_Task_
Below are the entries; count the lines in them that contain the word "Some" and give only the number.

Saved data entries:
· · ·

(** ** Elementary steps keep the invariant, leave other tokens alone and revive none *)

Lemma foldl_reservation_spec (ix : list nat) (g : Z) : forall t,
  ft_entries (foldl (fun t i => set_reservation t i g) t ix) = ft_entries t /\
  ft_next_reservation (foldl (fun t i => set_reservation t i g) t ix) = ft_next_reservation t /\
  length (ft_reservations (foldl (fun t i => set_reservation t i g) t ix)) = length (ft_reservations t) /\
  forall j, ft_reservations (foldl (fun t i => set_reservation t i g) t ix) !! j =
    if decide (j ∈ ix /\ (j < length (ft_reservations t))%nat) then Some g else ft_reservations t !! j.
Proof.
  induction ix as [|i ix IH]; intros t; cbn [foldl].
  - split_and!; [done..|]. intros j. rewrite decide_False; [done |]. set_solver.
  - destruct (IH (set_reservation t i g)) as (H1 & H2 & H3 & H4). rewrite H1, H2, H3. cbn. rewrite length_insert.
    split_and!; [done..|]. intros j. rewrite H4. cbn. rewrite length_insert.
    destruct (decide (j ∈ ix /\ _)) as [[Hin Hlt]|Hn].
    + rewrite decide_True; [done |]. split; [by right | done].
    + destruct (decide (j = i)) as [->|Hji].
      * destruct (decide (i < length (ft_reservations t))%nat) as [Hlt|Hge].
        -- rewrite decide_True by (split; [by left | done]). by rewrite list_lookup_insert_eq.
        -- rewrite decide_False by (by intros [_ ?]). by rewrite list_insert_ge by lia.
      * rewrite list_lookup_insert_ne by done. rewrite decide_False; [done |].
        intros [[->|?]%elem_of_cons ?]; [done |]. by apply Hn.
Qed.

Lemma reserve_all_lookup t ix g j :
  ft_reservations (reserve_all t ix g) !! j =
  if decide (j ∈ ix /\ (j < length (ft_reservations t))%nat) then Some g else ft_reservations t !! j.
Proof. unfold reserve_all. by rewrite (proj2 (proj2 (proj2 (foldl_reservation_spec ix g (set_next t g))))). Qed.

· · ·

_Solved exercise_
2